WHAT YOU NEED TO DO:
In the entries below, find the line with "arrive between any" and the line with "From S2P Require Import Prelude". Reproduce those two lines and every line between them exactly, and nothing more.

DATA SHOWN:
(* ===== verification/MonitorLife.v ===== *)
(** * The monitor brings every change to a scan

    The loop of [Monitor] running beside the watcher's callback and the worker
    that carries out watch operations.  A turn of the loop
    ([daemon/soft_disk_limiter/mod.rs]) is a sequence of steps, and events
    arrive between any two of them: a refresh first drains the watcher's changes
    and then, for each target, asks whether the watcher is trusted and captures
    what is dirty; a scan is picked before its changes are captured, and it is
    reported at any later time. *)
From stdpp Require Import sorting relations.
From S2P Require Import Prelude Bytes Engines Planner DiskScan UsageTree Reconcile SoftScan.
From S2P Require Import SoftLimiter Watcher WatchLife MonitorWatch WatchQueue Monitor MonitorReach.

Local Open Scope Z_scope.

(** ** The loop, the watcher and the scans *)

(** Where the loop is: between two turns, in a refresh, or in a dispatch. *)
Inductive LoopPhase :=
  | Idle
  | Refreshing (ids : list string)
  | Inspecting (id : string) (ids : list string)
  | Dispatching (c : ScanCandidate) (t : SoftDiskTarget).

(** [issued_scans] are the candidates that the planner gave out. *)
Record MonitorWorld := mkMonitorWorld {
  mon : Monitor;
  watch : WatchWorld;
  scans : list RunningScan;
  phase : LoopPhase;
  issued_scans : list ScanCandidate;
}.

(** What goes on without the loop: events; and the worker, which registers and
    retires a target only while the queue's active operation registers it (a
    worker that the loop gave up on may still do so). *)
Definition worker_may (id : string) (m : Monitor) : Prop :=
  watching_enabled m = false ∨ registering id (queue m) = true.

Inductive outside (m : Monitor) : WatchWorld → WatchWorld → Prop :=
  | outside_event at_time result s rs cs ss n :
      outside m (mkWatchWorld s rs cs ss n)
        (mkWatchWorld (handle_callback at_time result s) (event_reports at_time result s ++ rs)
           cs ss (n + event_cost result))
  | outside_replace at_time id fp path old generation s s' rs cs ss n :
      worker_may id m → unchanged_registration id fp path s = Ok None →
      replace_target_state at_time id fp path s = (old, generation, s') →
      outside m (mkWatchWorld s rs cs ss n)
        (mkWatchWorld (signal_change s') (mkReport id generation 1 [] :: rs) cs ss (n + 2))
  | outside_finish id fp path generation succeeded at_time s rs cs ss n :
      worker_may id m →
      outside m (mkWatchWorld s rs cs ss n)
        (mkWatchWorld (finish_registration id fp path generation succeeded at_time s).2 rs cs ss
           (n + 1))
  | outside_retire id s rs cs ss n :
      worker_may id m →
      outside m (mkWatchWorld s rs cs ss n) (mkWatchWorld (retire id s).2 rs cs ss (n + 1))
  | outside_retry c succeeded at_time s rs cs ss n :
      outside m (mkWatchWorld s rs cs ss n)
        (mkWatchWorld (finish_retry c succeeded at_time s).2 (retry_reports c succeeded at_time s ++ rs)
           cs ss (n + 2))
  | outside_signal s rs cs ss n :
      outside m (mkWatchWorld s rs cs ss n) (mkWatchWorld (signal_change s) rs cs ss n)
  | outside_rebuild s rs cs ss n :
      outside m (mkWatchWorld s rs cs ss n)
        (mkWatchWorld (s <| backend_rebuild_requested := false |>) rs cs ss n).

EXERCISE RESPONSE:
    arrive between any two of them: a refresh first drains the watcher's changes
    and then, for each target, asks whether the watcher is trusted and captures
    what is dirty; a scan is picked before its changes are captured, and it is
    reported at any later time. *)
From stdpp Require Import sorting relations.
From S2P Require Import Prelude Bytes Engines Planner DiskScan UsageTree Reconcile SoftScan.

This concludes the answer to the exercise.